Tanshinone IIA improved psychological stress-induced embryo implantation disorders by inhibiting GC/GR signaling and promoting angiogenesis.

BACKGROUND

The exact mechanism by which psychological stress leads to embryo implantation disorders remains unclear. Studies have shown that psychological stress is associated with elevated levels of glucocorticoids (GC). Successful embryo implantation is closely related to normal endometrial angiogenesis, a key process in the creation of a conducive environment for embryo implantation. Tanshinone IIA (Tan IIA), a compound derived from traditional Chinese medicine, promotes angiogenesis. This study aimed to elucidate how psychological stress impairs embryo implantation and explore the potential therapeutic effects of Tan IIA.

METHODS

Female mice were randomly divided into seven groups: control, restraint stress, CORT125134 antagonizing glucocorticoid receptor (GR), 7.5, 15, 30 mg/kg Tan IIA, and aspirin. Open-field and elevated plus maze tests were employed to evaluate behavioral changes. The embryo implantation sites were quantified using trypan blue injection. Endometrial GC levels by ELISA, GR expression by RT-qPCR and WB, angiogenesis by HE and IHC, and angiogenic factors (VEGF, ANG2) by IF were measured. JC-1, ATP, p-DRP1, and transmission electron microscopy were used to detect endometrial mitochondrial damage. Oxidative stress was determined through ROS, MDA, catalase, and GPX4 assays, and IF co-staining of CD31 with 4-HNE examined vascular oxidative injury. Endometrial receptivity was evaluated by LIF and integrin αvβ3 expression.

RESULTS

Psychological stress significantly induced anxiety-like behavior, reduced implantation sites, impaired endometrial angiogenesis, triggered mitochondrial dysfunction and oxidative stress, and compromised endometrial receptivity via GC/GR signaling activation.
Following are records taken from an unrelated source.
Lemma bulk_shape (self : GceProject) (build : SE GceResource HttpRequest)
    (resources : list GceResource) (t : list event) :
  bind (Project.add_all self build resources [])
       (fun batch =>
          bind (try_except (bind (Project._run_request self (Batch batch))
                                 (fun _ => ret tt)) Project.reraise)
               (fun _ => ret RNone)) t
  = match requests_for self build resources with
    | Raise e => (t, Raise e)
    | Ok qs =>
        match service self (Batch qs) with
        | Returned _ cbs =>
            ((t ++ Executed (Batch qs) :: logged cbs)%list, Ok RNone)
        | Failed e =>
            ((t ++ Executed (Batch qs) :: logged_failure e)%list,
             Raise (translated e))
        end
    end.
Proof.
  unfold bind at 1. rewrite add_all_requests.
  destruct (requests_for self build resources) as [qs|e]; [|reflexivity].
  cbn [app]. unfold bind at 1. rewrite reraise_keeps. unfold bind at 1.
  destruct (service self (Batch qs)) as [v cbs|e] eqn:E.
  - rewrite (run_request_batch _ _ _ _ _ E). reflexivity.
  - rewrite (run_request_failed _ _ _ _ E). reflexivity.
Qed.

(** X5: a bulk insert or bulk delete whose requests all build makes one
    provider call, a batch with one request per resource in the order
    given; failures the batch reports for single items are logged and the
    method still returns; a failure of the call itself is raised as the
    translated error. *)
Theorem bulk_is_one_batch (self : GceProject) (resources : list GceResource)
    (t : list event) :
  (forall qs,
      requests_for self (Project._delete_request self) resources = Ok qs ->
      length qs = length resources /\
      (forall v cbs,
          service self (Batch qs) = Returned v cbs ->
          Project.bulk_delete self resources t
          = ((t ++ Executed (Batch qs) :: logged cbs)%list, Ok RNone)) /\
      (forall e,
          service self (Batch qs) = Failed e ->
          Project.bulk_delete self resources t
          = ((t ++ Executed (Batch qs) :: logged_failure e)%list,
             Raise (translated e)))) /\
  (forall qs,
      requests_for self (Project._insert_request self) resources = Ok qs ->
      length qs = length resources /\
      (forall v cbs,
          service self (Batch qs) = Returned v cbs ->
          Project.bulk_insert self resources t
          = ((t ++ Executed (Batch qs) :: logged cbs)%list, Ok RNone)) /\
      (forall e,
          service self (Batch qs) = Failed e ->
          Project.bulk_insert self resources t
          = ((t ++ Executed (Batch qs) :: logged_failure e)%list,
             Raise (translated e)))).
Proof.
  split; intros qs Hq; (split; [eapply requests_for_length; eauto|]); split.
  - intros v cbs E. unfold Project.bulk_delete. rewrite bulk_shape, Hq, E.
    reflexivity.
  - intros e E. unfold Project.bulk_delete. rewrite bulk_shape, Hq, E.
    reflexivity.
  - intros v cbs E. unfold Project.bulk_insert. rewrite bulk_shape, Hq, E.
    reflexivity.
  - intros e E. unfold Project.bulk_insert. rewrite bulk_shape, Hq, E.
    reflexivity.
Qed.

Lemma bulk_is_one_batch_witness :
  Project.bulk_delete (project_with (refusing_service (HttpError 404 "Not Found")))
    [AnInstance demo_instance; AnInstance bare_instance] []
  = ([Executed (Batch
        [mkRequest instances delete_call
           [("project", PStr "my-project"); ("instance", PStr "demo-1");
            ("zone", PStr "us-central1-a")] None;
         mkRequest instances delete_call
           [("project", PStr "my-project"); ("instance", PStr "demo-1");
            ("zone", PStr "us-central1-a")] None]);
      LoggedError (HttpError 404 "Not Found");
      LoggedError (HttpError 404 "Not Found")],
     Ok RNone).
Proof.
  refine (proj1 (proj2 (proj1 (bulk_is_one_batch
            (project_with (refusing_service (HttpError 404 "Not Found")))
            [AnInstance demo_instance; AnInstance bare_instance] [])
            [mkRequest instances delete_call
               [("project", PStr "my-project"); ("instance", PStr "demo-1");
                ("zone", PStr "us-central1-a")] None;
             mkRequest instances delete_call
               [("project", PStr "my-project"); ("instance", PStr "demo-1");
                ("zone", PStr "us-central1-a")] None] _))
            PNone
            [Some (HttpError 404 "Not Found"); Some (HttpError 404 "Not Found")]
            _); vm_compute; reflexivity.
Defined.

(** X6: when the request of one resource cannot be built, a bulk insert or
    bulk delete raises that exception and makes no provider call, for the
    resources before it either. *)
Theorem bulk_sends_nothing_when_a_request_fails (self : GceProject)
    (resources : list GceResource) (t : list event) (e : exn) :
  (requests_for self (Project._delete_request self) resources = Raise e ->
   Project.bulk_delete self resources t = (t, Raise e)) /\
  (requests_for self (Project._insert_request self) resources = Raise e ->
   Project.bulk_insert self resources t = (t, Raise e)).
Proof.
  split; intros Hq.
  - unfold Project.bulk_delete. rewrite bulk_shape, Hq. reflexivity.
  - unfold Project.bulk_insert. rewrite bulk_shape, Hq. reflexivity.
Qed.

Lemma bulk_sends_nothing_when_a_request_fails_witness :
  Project.bulk_insert (demo_project [])
    [AnInstance demo_instance; AZone (Zone.init (PStr "us-central1-a"))] []
  = ([], Raise (AttributeError "json")).
Proof.
  apply (proj2 (bulk_sends_nothing_when_a_request_fails (demo_project [])
                  [AnInstance demo_instance;
                   AZone (Zone.init (PStr "us-central1-a"))] []
                  (AttributeError "json"))).
  vm_compute. reflexivity.
Defined.

(** ** What insert sends *)

Section Inserts.
#[local] Opaque compute_setting resource_url py_getitem truthy.

(** X7: a firewall as [Firewall.__init__] builds it cannot be inserted:
    its network is never attached to the client, so [insert] raises before
    any provider call, with AttributeError when the network name is unset
    or when source ranges and allowed rules are set. *)
Theorem insert_of_new_firewall_fails (self : GceProject)
    (name description network_name source_ranges source_tags target_tags
       allowed : pyval) (t : list event) :
  exists e,
    Project.insert self
      (AFirewall (Firewall.init name description network_name source_ranges
                                source_tags target_tags allowed)) t
    = (t, Raise e) /\
    (truthy network_name = false -> e = AttributeError "gce_project") /\
    (truthy source_ranges = true -> truthy allowed = true ->
     e = AttributeError "gce_project").
Proof.
  unfold Project.insert, Project.on_resource, Project._insert_request,
    set_defaults, as_resource, Firewall.set_defaults, Firewall.on_network,
    Firewall.network_name, Network.set_defaults, json, Firewall.json,
    Firewall.network_url, Network.url, attached.
  run_se. cbn. settle.
  all: eexists; split; [reflexivity|]; split; intros; try reflexivity;
    repeat match goal with
           | H : truthy ?v = _, H' : negb (truthy ?v) = _ |- _ =>
               rewrite H in H'; cbn in H'
           | H : _ && _ = true |- _ => apply andb_prop in H; destruct H
           end;
    try discriminate.
Qed.

(** X8: [insert] of a machine type, a zone or a network never reaches the
    provider: these classes have no [json], and with the name set the
    exception is AttributeError. *)
Theorem insert_without_json_fails (self : GceProject) (r : GceResource)
    (t : list event) :
  class_of r = MachineTypeClass \/ class_of r = ZoneClass \/
  class_of r = NetworkClass ->
  exists e,
    Project.insert self r t = (t, Raise e) /\
    (truthy (name_of r) = true -> e = AttributeError "json").
Proof.
  intros C.
  destruct r as [i|f|i|[n gp]|[n gp]|[n gp]];
    try (destruct C as [C|[C|C]]; discriminate C).
  all: unfold Project.insert, Project.on_resource, Project._insert_request,
         set_defaults, as_resource, MachineType.set_defaults, Zone.set_defaults,
         Network.set_defaults, json, attached.
  all: run_se; cbn; settle.
  all: eexists; split; [reflexivity|]; intros; try reflexivity;
    repeat match goal with
           | H : truthy ?v = _, H' : negb (truthy ?v) = _ |- _ =>
               rewrite H in H'; cbn in H'
           end;
    try discriminate.
Qed.

(** X9: the request [insert] sends for an image has the project and a body
    that is [None]: no attribute of the image reaches the provider. *)
Theorem insert_of_image_sends_no_body (self : GceProject) (img : Image.t)
    (t : list event) (v : pyval) (cbs : list (option exn)) :
  truthy (Image.name img) = true ->
  service self (Single (mkRequest images insert_call
                          [("project", project_id self); ("body", PNone)] None))
  = Returned v cbs ->
  Project.insert self (AnImage img) t
  = ((t ++ [Executed (Single (mkRequest images insert_call
                                [("project", project_id self); ("body", PNone)]
                                None))])%list,
     Ok RNone).
Proof.
  intros Hn Hs. destruct img.
  unfold Project.insert, Project.on_resource, Project._insert_request,
    set_defaults, as_resource, Image.set_defaults, json, Image.json, attached.
  cbn in Hn. run_se. cbn. rewrite Hn. cbn.
  unfold try_except.
  rewrite (run_request_single _ _ _ _ _ Hs). reflexivity.
Qed.
End Inserts.

Lemma insert_of_new_firewall_fails_witness :
  exists e,
    Project.insert (demo_project [])
      (AFirewall (Firewall.init (PStr "demo-fw") PNone (PStr "default")
                    (PList [PStr "10.0.0.0/8"]) PNone PNone
                    (PList [PDict [("IPProtocol", PStr "tcp")]]))) []
    = ([], Raise e) /\
    e = AttributeError "gce_project".
Proof.
  destruct (insert_of_new_firewall_fails (demo_project []) (PStr "demo-fw") PNone
              (PStr "default") (PList [PStr "10.0.0.0/8"]) PNone PNone
              (PList [PDict [("IPProtocol", PStr "tcp")]]) [])
    as (e & E & _ & H).
  exists e. split; [exact E|]. apply H; reflexivity.
Defined.

Lemma insert_without_json_fails_witness :
  exists e,
    Project.insert (demo_project []) (AZone (Zone.init (PStr "us-central1-a"))) []
    = ([], Raise e) /\
    e = AttributeError "json".
Proof.
  destruct (insert_without_json_fails (demo_project [])
              (AZone (Zone.init (PStr "us-central1-a"))) []
              (or_intror (or_introl eq_refl)))
    as (e & E & H).
  exists e. split; [exact E|]. apply H. reflexivity.
Defined.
Administration of Tan IIA effectively alleviated these stress-induced impairments in a dose-dependent manner, primarily by inhibiting GC/GR activation and GR nuclear translocation. Specifically, Tan IIA alleviated anxiety-like behavior, reduced the p-DRP1/DRP1 ratio, restored MMP and ATP production, and attenuated mitochondrial vacuolization and crista disruption. In addition, Tan IIA markedly decreased the levels of ROS, MDA, and CAT, while enhancing the expression of GPX4, VEGF, ANG2, LIF, and integrin αvβ3.

CONCLUSION

Psychological stress disrupted embryo implantation by activating the GC/GR signaling. Tan IIA effectively alleviated stress-induced implantation disorders by inhibiting the GC/GR signaling. This study highlights the therapeutic potential of Tan IIA as a promising candidate for stress-related implantation disorders.